Start of EXTRACTED RECORDS

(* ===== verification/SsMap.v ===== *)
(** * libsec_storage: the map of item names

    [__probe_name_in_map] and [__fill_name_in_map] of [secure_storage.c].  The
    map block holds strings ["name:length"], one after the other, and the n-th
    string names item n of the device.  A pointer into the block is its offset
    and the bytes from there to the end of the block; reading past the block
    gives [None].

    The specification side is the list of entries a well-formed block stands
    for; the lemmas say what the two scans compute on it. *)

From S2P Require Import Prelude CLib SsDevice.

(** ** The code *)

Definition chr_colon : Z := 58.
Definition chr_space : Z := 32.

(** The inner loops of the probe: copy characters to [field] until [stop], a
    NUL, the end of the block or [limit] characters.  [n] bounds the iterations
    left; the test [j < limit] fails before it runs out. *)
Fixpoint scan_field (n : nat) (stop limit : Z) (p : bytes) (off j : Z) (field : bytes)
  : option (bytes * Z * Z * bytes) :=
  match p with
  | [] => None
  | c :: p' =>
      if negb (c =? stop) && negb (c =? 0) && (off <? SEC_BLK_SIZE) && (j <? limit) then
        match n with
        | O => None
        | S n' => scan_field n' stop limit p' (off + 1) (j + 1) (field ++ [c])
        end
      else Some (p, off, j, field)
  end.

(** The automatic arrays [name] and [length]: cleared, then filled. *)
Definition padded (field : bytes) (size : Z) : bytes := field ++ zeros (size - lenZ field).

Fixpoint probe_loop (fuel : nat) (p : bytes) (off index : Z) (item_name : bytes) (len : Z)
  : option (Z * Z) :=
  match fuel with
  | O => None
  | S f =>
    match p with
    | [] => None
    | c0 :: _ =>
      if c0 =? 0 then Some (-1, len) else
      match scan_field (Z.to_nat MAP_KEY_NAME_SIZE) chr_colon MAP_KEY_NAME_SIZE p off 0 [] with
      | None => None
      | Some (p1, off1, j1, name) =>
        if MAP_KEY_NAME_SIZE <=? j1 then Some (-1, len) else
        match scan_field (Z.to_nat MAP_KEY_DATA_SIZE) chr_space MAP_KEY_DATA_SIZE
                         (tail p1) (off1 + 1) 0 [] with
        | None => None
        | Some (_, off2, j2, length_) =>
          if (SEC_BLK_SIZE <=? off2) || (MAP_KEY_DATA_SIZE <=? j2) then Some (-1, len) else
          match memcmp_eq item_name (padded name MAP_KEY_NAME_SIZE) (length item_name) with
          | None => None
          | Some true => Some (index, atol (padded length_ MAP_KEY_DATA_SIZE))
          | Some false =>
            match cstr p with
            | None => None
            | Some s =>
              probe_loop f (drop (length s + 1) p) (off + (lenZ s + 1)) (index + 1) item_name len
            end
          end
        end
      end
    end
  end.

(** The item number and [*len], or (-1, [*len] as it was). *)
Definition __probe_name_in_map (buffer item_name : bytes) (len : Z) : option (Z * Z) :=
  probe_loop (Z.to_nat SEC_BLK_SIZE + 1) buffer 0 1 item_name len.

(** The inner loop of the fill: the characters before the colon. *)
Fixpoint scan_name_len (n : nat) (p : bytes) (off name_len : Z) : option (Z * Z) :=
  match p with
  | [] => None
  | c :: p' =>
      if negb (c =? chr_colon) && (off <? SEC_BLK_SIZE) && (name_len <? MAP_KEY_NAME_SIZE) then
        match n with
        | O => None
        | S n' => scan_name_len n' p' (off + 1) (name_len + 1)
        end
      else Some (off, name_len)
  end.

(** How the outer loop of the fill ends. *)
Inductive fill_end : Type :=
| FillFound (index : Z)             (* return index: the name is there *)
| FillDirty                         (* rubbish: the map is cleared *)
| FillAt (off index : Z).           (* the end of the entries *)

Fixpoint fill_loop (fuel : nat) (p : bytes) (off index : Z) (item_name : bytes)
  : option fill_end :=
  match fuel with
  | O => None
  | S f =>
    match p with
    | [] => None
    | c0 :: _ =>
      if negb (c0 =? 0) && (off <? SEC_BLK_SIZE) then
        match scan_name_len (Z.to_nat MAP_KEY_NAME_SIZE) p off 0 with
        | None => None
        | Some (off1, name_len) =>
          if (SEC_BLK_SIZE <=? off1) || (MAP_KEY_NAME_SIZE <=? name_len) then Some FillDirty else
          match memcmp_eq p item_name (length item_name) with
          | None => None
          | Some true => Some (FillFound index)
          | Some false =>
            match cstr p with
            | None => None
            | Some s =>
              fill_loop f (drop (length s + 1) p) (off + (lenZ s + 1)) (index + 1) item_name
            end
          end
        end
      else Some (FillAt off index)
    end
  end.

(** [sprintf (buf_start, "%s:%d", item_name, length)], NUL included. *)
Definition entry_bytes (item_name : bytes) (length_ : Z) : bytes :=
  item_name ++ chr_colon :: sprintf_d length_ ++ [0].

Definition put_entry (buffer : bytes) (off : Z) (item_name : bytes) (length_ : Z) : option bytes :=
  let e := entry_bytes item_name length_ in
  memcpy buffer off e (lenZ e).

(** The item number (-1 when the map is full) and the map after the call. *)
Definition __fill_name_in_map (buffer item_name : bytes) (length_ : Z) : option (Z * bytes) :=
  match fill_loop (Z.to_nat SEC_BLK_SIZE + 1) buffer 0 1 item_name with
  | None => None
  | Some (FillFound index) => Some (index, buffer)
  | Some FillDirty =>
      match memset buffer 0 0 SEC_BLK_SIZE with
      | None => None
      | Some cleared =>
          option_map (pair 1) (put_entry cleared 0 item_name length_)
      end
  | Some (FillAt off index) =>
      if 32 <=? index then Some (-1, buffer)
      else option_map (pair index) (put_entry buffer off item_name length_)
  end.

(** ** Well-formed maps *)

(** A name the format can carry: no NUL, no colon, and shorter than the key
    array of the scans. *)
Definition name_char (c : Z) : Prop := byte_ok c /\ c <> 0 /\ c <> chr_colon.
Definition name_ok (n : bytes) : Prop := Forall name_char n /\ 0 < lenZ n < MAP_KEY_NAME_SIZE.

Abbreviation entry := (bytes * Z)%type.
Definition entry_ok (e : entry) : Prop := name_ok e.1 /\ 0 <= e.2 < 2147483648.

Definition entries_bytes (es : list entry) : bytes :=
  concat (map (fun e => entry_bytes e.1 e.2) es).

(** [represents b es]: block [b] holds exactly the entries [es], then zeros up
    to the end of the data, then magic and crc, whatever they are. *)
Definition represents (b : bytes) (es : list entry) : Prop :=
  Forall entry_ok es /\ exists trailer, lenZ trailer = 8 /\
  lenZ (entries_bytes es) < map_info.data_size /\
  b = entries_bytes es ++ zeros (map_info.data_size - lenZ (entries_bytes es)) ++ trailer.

End of EXTRACTED RECORDS
Start of EXTRACTED RECORDS

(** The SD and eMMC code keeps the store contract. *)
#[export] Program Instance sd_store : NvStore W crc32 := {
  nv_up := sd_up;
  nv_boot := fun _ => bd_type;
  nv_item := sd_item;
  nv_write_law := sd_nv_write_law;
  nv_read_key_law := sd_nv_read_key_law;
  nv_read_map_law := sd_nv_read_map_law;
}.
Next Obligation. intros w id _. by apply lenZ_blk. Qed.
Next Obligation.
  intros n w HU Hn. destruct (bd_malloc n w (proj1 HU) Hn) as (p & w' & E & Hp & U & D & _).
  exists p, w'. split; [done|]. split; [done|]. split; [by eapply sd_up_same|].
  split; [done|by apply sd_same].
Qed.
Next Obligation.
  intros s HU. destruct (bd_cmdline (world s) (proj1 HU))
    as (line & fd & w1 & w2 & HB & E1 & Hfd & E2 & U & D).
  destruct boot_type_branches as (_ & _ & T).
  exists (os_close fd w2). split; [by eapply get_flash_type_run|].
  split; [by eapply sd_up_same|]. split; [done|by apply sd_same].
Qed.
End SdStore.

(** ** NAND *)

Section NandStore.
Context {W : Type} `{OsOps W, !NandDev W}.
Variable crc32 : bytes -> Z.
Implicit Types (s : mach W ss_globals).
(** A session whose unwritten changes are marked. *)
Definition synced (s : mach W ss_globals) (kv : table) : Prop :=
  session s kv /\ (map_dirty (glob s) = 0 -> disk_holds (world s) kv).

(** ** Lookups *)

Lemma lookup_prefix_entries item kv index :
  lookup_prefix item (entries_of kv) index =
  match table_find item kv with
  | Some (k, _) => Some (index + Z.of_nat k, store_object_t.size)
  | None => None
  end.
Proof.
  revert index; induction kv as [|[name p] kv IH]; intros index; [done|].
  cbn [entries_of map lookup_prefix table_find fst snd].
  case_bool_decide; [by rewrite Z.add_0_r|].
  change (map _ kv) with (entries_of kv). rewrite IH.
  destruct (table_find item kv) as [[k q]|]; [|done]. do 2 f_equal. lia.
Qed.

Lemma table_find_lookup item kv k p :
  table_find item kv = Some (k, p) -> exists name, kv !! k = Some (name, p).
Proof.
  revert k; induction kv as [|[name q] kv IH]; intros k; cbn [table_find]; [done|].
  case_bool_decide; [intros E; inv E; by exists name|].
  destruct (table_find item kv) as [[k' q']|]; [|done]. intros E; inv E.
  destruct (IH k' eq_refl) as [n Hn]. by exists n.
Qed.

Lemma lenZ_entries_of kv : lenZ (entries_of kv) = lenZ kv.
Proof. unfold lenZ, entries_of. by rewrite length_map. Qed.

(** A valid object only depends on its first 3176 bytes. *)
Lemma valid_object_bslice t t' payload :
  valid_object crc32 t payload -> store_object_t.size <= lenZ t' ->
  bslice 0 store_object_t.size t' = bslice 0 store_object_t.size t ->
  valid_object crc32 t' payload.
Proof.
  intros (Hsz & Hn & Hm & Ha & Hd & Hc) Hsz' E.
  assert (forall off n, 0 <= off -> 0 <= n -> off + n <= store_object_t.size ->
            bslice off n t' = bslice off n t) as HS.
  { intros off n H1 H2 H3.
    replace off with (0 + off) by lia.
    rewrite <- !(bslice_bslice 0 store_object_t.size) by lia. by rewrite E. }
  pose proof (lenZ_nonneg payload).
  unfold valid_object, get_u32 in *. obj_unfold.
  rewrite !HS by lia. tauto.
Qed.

End of EXTRACTED RECORDS
Start of EXTRACTED RECORDS

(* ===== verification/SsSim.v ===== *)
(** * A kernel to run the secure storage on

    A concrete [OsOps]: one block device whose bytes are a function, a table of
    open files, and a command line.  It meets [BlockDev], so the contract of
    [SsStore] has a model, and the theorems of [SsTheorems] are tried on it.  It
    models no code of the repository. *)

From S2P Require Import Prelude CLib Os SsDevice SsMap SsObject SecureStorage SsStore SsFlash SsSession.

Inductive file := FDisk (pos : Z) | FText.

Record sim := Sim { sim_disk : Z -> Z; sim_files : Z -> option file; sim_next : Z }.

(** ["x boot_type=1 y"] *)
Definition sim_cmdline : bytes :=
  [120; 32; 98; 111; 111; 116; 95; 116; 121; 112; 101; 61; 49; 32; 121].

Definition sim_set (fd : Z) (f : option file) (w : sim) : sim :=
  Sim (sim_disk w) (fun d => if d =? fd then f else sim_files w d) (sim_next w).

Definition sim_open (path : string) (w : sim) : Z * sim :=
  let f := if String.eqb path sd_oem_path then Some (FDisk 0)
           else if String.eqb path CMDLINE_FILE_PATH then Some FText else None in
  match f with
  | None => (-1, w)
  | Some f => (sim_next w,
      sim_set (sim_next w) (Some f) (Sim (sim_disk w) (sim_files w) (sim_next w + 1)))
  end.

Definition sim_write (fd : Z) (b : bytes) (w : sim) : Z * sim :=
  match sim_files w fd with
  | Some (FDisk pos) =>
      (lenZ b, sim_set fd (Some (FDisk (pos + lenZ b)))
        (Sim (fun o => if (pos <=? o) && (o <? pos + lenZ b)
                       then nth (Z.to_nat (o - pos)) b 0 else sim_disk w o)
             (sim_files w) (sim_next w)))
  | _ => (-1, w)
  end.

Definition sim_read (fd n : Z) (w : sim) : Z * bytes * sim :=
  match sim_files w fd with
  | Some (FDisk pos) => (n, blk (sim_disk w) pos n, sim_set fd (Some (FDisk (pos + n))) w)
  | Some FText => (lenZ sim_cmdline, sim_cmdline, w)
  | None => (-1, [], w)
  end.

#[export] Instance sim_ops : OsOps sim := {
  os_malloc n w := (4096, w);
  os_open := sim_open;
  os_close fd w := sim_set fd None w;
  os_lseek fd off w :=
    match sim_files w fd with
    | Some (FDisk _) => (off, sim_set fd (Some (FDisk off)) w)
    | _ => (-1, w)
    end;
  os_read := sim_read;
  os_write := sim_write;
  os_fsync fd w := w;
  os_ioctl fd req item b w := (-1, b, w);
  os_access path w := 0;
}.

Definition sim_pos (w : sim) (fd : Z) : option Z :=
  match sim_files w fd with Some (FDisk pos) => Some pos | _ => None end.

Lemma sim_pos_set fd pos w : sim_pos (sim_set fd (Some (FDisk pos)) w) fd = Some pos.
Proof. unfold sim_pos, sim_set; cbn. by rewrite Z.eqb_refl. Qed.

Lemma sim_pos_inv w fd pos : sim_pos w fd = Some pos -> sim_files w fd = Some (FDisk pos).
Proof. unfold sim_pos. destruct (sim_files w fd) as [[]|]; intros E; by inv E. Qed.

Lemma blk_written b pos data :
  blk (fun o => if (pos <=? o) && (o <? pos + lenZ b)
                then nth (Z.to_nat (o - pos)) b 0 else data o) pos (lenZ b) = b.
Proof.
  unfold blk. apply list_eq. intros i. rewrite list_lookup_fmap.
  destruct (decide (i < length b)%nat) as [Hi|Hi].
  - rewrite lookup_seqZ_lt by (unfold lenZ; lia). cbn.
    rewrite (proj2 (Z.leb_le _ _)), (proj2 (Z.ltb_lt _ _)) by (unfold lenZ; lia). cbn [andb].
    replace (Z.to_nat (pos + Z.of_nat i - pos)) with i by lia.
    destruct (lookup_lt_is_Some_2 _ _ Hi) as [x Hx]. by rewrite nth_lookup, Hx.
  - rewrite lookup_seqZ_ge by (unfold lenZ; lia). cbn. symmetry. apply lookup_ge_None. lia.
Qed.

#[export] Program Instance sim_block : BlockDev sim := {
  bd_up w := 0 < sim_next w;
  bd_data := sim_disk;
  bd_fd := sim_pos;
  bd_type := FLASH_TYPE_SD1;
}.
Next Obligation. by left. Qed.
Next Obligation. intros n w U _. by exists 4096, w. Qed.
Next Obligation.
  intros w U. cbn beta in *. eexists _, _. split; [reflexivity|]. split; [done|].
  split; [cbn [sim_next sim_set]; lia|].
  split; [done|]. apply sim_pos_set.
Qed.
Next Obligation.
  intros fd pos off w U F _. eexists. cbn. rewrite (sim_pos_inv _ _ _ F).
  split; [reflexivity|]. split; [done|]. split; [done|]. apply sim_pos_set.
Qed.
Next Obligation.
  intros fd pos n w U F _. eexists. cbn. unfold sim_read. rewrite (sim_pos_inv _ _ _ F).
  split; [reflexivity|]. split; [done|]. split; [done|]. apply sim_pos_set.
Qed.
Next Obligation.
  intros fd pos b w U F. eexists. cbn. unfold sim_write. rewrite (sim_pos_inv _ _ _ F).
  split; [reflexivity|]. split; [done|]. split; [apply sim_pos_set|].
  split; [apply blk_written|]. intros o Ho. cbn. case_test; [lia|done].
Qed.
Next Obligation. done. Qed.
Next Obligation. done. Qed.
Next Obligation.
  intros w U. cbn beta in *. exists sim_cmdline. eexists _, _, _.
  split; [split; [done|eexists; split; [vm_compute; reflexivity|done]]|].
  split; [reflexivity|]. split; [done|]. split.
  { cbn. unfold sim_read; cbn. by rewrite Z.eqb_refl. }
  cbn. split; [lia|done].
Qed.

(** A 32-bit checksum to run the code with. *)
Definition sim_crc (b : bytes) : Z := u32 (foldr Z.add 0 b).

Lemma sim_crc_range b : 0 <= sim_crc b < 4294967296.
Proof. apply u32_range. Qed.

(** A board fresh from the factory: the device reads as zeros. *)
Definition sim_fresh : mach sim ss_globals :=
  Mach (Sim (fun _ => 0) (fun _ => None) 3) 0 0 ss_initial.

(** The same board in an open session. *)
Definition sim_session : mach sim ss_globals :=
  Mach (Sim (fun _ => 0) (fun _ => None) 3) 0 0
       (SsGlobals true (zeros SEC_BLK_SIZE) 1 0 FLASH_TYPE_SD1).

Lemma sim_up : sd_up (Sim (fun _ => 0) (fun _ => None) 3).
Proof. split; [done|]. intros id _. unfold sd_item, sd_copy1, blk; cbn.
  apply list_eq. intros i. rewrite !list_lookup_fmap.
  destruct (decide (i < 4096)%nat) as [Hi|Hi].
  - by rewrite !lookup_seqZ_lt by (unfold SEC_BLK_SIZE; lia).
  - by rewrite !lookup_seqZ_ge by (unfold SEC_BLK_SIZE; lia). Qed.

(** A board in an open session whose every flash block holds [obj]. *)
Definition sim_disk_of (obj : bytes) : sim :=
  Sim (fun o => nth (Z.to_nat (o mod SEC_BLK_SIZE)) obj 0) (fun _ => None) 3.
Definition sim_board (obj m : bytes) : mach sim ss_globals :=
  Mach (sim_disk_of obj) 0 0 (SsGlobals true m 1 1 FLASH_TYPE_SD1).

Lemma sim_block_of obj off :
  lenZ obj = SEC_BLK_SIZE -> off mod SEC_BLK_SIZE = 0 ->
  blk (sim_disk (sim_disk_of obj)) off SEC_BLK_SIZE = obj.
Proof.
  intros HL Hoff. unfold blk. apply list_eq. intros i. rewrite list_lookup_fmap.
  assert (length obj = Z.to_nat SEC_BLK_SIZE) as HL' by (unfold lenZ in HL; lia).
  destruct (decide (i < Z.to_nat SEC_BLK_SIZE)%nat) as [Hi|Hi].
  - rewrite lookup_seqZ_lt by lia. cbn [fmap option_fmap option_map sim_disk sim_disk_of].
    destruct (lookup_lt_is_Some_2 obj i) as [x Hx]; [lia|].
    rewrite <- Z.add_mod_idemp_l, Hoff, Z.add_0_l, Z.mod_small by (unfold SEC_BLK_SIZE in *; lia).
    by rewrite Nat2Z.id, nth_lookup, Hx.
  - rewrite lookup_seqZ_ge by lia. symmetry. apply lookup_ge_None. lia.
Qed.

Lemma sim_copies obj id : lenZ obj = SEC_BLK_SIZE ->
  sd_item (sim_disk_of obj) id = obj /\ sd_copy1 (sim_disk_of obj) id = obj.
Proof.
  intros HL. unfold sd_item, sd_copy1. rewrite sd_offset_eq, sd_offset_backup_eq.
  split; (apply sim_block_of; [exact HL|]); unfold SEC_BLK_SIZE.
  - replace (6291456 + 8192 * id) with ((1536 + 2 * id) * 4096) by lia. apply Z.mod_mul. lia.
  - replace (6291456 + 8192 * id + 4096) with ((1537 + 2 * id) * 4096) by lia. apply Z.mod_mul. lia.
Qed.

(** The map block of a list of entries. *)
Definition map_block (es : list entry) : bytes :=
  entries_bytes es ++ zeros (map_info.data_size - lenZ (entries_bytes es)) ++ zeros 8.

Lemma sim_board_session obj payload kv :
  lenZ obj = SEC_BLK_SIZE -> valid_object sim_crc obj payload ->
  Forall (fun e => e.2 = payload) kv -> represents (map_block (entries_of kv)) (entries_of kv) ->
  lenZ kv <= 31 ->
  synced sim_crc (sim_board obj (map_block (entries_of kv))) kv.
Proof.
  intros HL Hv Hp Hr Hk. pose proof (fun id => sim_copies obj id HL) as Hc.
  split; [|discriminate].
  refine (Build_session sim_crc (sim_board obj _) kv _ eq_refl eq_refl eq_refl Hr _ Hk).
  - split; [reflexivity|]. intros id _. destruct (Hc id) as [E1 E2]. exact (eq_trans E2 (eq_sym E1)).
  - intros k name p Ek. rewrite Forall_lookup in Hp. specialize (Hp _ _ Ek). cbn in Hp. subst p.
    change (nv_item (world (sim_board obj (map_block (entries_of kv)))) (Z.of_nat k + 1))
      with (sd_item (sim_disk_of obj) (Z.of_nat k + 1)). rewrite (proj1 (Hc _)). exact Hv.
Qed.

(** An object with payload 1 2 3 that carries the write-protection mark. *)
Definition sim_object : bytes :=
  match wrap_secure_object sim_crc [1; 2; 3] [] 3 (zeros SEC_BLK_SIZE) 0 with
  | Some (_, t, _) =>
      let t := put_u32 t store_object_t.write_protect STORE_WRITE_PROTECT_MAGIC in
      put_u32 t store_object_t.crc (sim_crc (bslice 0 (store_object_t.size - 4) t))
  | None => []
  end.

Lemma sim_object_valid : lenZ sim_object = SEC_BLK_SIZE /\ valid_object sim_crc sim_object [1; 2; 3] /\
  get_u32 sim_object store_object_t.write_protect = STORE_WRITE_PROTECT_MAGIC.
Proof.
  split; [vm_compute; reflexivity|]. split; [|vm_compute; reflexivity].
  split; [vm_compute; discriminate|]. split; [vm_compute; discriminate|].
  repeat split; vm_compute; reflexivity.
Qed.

End of EXTRACTED RECORDS

→ **WHAT YOU ARE ASKED TO DO**
Check each line of the material above for "after", count those that have it, and answer with the number alone.

→ **SOLUTION FOR THIS PROBLEM**
2